In the late 1990s, Anatsui moved to his scrap metals works, inspired by the different types of metallic trash that litters the Nigerian landscape. He was especially attracted to aluminum liquor bottle caps, which he took to be tokens of the brutal history of cross-cultural exchange.
“I asked myself, how did bottle caps come along, because they’re not a thing indigenous to West Africa,” the artist explained. “So it didn’t take long to find out that, OK, these things were brought in by Europe for trade by barter, and as time went on they exchanged them for so many things, including humans. Slaves were bought with drink and brought here, and they would produce sugar cane used in more drinks to go to Europe and ship some back to Africa, to exchange for more. No matter how you look at it, these caps are a strong link factor between continents and peoples.”
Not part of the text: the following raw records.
(** * The AHT30 logger (src/main.cpp): retention store, queries, sampling

    A shallow embedding of the time-series store of the firmware: the
    append path ([appendReading]), the compaction path ([pruneOlderThan],
    [maybePrune]), the two HTTP queries ([handleLatest],
    [sendHistorySince], [handleHistory]) and the sampling loop ([loop]).

    Platform conventions (ESP32, ILP32): [int], [long] and [time_t] are
    32-bit two's complement integers, [uint32_t] is 32-bit unsigned,
    [float] is IEEE-754 binary32 and [double] binary64.  The source moves
    freely between [time_t] and [long] ([(long)ts] for [%ld],
    [(time_t) ... toInt()]), which is the identity at that width.
    Integers are [Z] with the wrap-around written where the code computes;
    floats are [spec_float] of the Standard Library. *)

From Stdlib Require Import ZArith List Ascii String Bool Lia.
From Stdlib Require Import Floats.SpecFloat.
From stdpp Require Import gmap strings.

Import ListNotations.
Local Open Scope Z_scope.

(** Text (an Arduino [String], the bytes of a file) is a list of characters. *)
Abbreviation text := (list ascii).

Definition LF : ascii := "010"%char.
Definition CR : ascii := "013"%char.
Definition NUL : ascii := "000"%char.
Definition COMMA : ascii := ","%char.

Definition txt (s : string) : text := list_ascii_of_string s.

Definition code (c : ascii) : Z := Z.of_nat (nat_of_ascii c).

Definition len (s : text) : Z := Z.of_nat (length s).

(** ** Machine integers *)

Definition LONG_MAX : Z := 2147483647.
Definition LONG_MIN : Z := -2147483648.

(** Two's complement reduction to 32 bits ([int], [long], [time_t]). *)
Definition wrap32 (z : Z) : Z := (z + 2147483648) mod 4294967296 - 2147483648.

(** Reduction to [uint32_t]. *)
Definition wrap_u32 (z : Z) : Z := z mod 4294967296.

(** ** The Arduino [String] operations the program calls

    These follow the Arduino core (WString.cpp): [trim] strips [isspace]
    characters at both ends, [indexOf] is [strchr] (so it stops at a NUL),
    [substring] clamps its bounds, [toInt] is [atol] and [toFloat] is
    [atof] narrowed to [float]. *)
Module WString.

Definition isspace (c : ascii) : bool :=
  (code c =? 32) || ((9 <=? code c) && (code c <=? 13)).

Definition isdigit (c : ascii) : bool :=
  (48 <=? code c) && (code c <=? 57).

Fixpoint ltrim (s : text) : text :=
  match s with
  | c :: s' => if isspace c then ltrim s' else s
  | [] => []
  end.

Definition trim (s : text) : text := rev (ltrim (rev (ltrim s))).

(** [strchr]: offset of the first [ch], searching up to the first NUL. *)
Fixpoint strchr (ch : ascii) (s : text) : option nat :=
  match s with
  | [] => None
  | c :: s' =>
      if Ascii.eqb c ch then Some O
      else if Ascii.eqb c NUL then None
      else option_map S (strchr ch s')
  end.
Definition primal_norm : vec -> Q := norm_l1.
Definition dual_norm : vec -> Q := norm_linf.

Definition weighted_primal_l1_norm (x w : vec) : Q := norm_l1 (vmul x w).

Definition weighted_dual_linf_norm (x w : vec) : Q :=
  norm_linf (zip_with Qdiv x w).

Definition obj_val (r : vec) : Q := (1 # 2) * dot r r.

(** *** Curvilinear line search *)

Section CurvyLineSearch.

Variables (A : LinearOperator) (b x g : vec) (alpha0 f_max : Q).
Variables (proj : vec -> Q -> vec) (tau gamma : Q).

Definition ls_max_iters : Z := 10.
Definition ls_g_norm : Q := norm g / sqrt (inject_Z (snd (shape A))).

Definition candidate (alpha scale : Q) : vec * vec * vec * Q * Q * Q :=
  let x_new := proj (vsub x (vscale (alpha * scale) g)) tau in
  let r_new := vsub b (times A x_new) in
  let d_new := vsub x_new x in
  let gtd := scale * dot g d_new in
  let f_val := obj_val r_new in
  let f_lim := f_max + gamma * alpha * gtd in
  (x_new, r_new, d_new, gtd, f_val, f_lim).

Definition ls_init : LS.t :=
  let alpha := alpha0 in
  let scale := 1 in
  let '(x_new, r_new, d_new, gtd, f_val, f_lim) := candidate alpha scale in
  {| LS.alpha := alpha; LS.scale := scale;
     LS.x_new := x_new; LS.r_new := r_new; LS.d_new := d_new;
     LS.gtd := gtd; LS.d_norm_old := 0;
     LS.f_val := f_val; LS.f_lim := f_max;
     LS.n_iters := 1; LS.n_safe := 0 |}.

Definition ls_next_func (state : LS.t) : LS.t :=
  let alpha := LS.alpha state in
  let alpha := alpha / 2 in
  let d_norm := norm (LS.d_new state) in
  let d_norm_old := LS.d_norm_old state in
  let too_close := Qle_bool (Qabs (d_norm - d_norm_old)) ((1 # 1000000) * d_norm) in
  let scale := LS.scale state in
  let n_safe := LS.n_safe state in
  let '(scale, n_safe) :=
    if too_close
    then (d_norm / ls_g_norm / inject_Z (Z.shiftl 1 n_safe), (n_safe + 1)%Z)
    else (scale, n_safe) in
  let '(x_new, r_new, d_new, gtd, f_val, f_lim) := candidate alpha scale in
  {| LS.alpha := alpha; LS.scale := scale;
     LS.x_new := x_new; LS.r_new := r_new; LS.d_new := d_new;
     LS.gtd := gtd; LS.d_norm_old := d_norm;
     LS.f_val := f_val; LS.f_lim := f_lim;
     LS.n_iters := (LS.n_iters state + 1)%Z; LS.n_safe := n_safe |}.

Definition ls_cond_func (state : LS.t) : bool :=
  let a := Z.ltb (LS.n_iters state) ls_max_iters in
  let b := Qltb (LS.gtd state) 0 in
  let c := Qle_bool (LS.f_lim state) (LS.f_val state) in
  let a := andb a b in
  let a := andb a c in
  a.

(** The loop runs while [n_iters < 10] and [n_iters] starts at 1: ten
    iterations are more than it can take. *)
Definition curvy_line_search : LS.t :=
  let state := ls_init in
  while_loop (Z.to_nat ls_max_iters) ls_cond_func ls_next_func state.

End CurvyLineSearch.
Site-specificity has not traditionally been part of Anatsui’s project—until now. Opening October 28 at Mnuchin Gallery on the Upper East Side, a second exhibition organized by Sukanya Rajaratnam debuts a brand-new series the artist made for the gallery’s historic, three-story townhouse.
The series, “Metas,” marks a departure from the color-saturated bottle cap works he has been producing in recent years. Instead, they are primarily monochromatic, mostly featuring chalky expanses of white, silver, gold and gray, turning in the light like the inside of an abalone shell.
Meta II courses with serpentine waves that evoke a Futurist deconstruction of human form and upstairs, the sculptural Womb of Time is hung from the ceiling and hovers just above the floor, like a seething nest shot through with holes. There’s no bottle caps to hint at the dark history of transatlantic trade winds, but the evocation of his home continent is there.
“I think the process too is symbolic—the process of linking the parts together, and linking them in a way which is not fixed, in a way that the relationship can change,” Anatsui reflected. “Like you can have a big piece, and when you fold it, things that have fallen apart can come together and fall apart again.